§ **PROBLEM REQUIREMENTS**
Working from the records beneath this line, reproduce each one exactly.

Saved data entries

(** * om4labs.diags.moc: the meridional overturning diagnostic

    A shallow embedding of [om4labs/diags/moc/moc.py] ([read], [calculate],
    [plot] with its three helpers, and [run]) together with the part of
    numpy, numpy.ma and xarray that the module calls, and the properties of
    the diagnostic stated over it.

    Conventions of the embedding.
    - A float64 is [NaN] or a finite number, kept as an exact rational.  The
      module only selects, negates, compares and takes minima, maxima and
      absolute values of its data, and multiplies by the literals [-1.0] and
      [0.0] (or [0]); all of these are exact on finite doubles.  The one
      rounding operation, the subtraction in [_findExtrema], only feeds an
      [argmin], and a difference of doubles is zero exactly when the operands
      are equal.  Infinities are left out.
    - A numpy array is its shape and its indexing function; an index is the
      list of positions, one per axis.
    - An xarray variable is indexed by dimension name: its value at an
      assignment of positions to dimension names.
    - A masked array keeps its data and its mask side by side, as numpy.ma
      does.
    - Calls that can raise return in the monad [M], which also records the
      calls made to the collaborators and to matplotlib. *)

From Stdlib Require Import QArith Qcanon.
From stdpp Require Import base strings gmap list numbers.

(** ** float64 *)

Module Float.

Inductive float : Type :=
| NaN
| Fin (q : Qc).

Definition zero : float := Fin 0%Qc.
Definition one : float := Fin 1%Qc.
Definition of_Z (n : Z) : float := Fin (Q2Qc (inject_Z n)).
Definition of_Q (q : Q) : float := Fin (Q2Qc q).

Definition isnan (x : float) : bool :=
  match x with NaN => true | Fin _ => false end.

Definition lift1 (f : Qc → Qc) (x : float) : float :=
  match x with NaN => NaN | Fin a => Fin (f a) end.

Definition lift2 (f : Qc → Qc → Qc) (x y : float) : float :=
  match x, y with
  | Fin a, Fin b => Fin (f a b)
  | _, _ => NaN
  end.

Definition add : float → float → float := lift2 Qcplus.
Definition sub : float → float → float := lift2 Qcminus.
Definition mul : float → float → float := lift2 Qcmult.
Definition neg : float → float := lift1 Qcopp.

Definition Qc_abs (a : Qc) : Qc :=
  if bool_decide (a < 0)%Qc then (- a)%Qc else a.
Definition Qc_min (a b : Qc) : Qc := if bool_decide (a ≤ b)%Qc then a else b.
Definition Qc_max (a b : Qc) : Qc := if bool_decide (b ≤ a)%Qc then a else b.

(** [np.fabs], [np.minimum] and [np.maximum]: a NaN operand gives NaN. *)
Definition fabs : float → float := lift1 Qc_abs.
Definition minimum : float → float → float := lift2 Qc_min.
Definition maximum : float → float → float := lift2 Qc_max.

§ **EXERCISE ANSWER**
(** * om4labs.diags.moc: the meridional overturning diagnostic

    A shallow embedding of [om4labs/diags/moc/moc.py] ([read], [calculate],
    [plot] with its three helpers, and [run]) together with the part of
    numpy, numpy.ma and xarray that the module calls, and the properties of
    the diagnostic stated over it.

    Conventions of the embedding.
    - A float64 is [NaN] or a finite number, kept as an exact rational.  The
      module only selects, negates, compares and takes minima, maxima and
      absolute values of its data, and multiplies by the literals [-1.0] and
      [0.0] (or [0]); all of these are exact on finite doubles.  The one
      rounding operation, the subtraction in [_findExtrema], only feeds an
      [argmin], and a difference of doubles is zero exactly when the operands
      are equal.  Infinities are left out.
    - A numpy array is its shape and its indexing function; an index is the
      list of positions, one per axis.
    - An xarray variable is indexed by dimension name: its value at an
      assignment of positions to dimension names.
    - A masked array keeps its data and its mask side by side, as numpy.ma
      does.
    - Calls that can raise return in the monad [M], which also records the
      calls made to the collaborators and to matplotlib. *)

From Stdlib Require Import QArith Qcanon.
From stdpp Require Import base strings gmap list numbers.

(** ** float64 *)

Module Float.

Inductive float : Type :=
| NaN
| Fin (q : Qc).

Definition zero : float := Fin 0%Qc.
Definition one : float := Fin 1%Qc.
Definition of_Z (n : Z) : float := Fin (Q2Qc (inject_Z n)).
Definition of_Q (q : Q) : float := Fin (Q2Qc q).

Definition isnan (x : float) : bool :=
  match x with NaN => true | Fin _ => false end.

Definition lift1 (f : Qc → Qc) (x : float) : float :=
  match x with NaN => NaN | Fin a => Fin (f a) end.

Definition lift2 (f : Qc → Qc → Qc) (x y : float) : float :=
  match x, y with
  | Fin a, Fin b => Fin (f a b)
  | _, _ => NaN
  end.

Definition add : float → float → float := lift2 Qcplus.
Definition sub : float → float → float := lift2 Qcminus.
Definition mul : float → float → float := lift2 Qcmult.
Definition neg : float → float := lift1 Qcopp.

Definition Qc_abs (a : Qc) : Qc :=
  if bool_decide (a < 0)%Qc then (- a)%Qc else a.
Definition Qc_min (a b : Qc) : Qc := if bool_decide (a ≤ b)%Qc then a else b.
Definition Qc_max (a b : Qc) : Qc := if bool_decide (b ≤ a)%Qc then a else b.

(** [np.fabs], [np.minimum] and [np.maximum]: a NaN operand gives NaN. *)
Definition fabs : float → float := lift1 Qc_abs.
Definition minimum : float → float → float := lift2 Qc_min.
Definition maximum : float → float → float := lift2 Qc_max.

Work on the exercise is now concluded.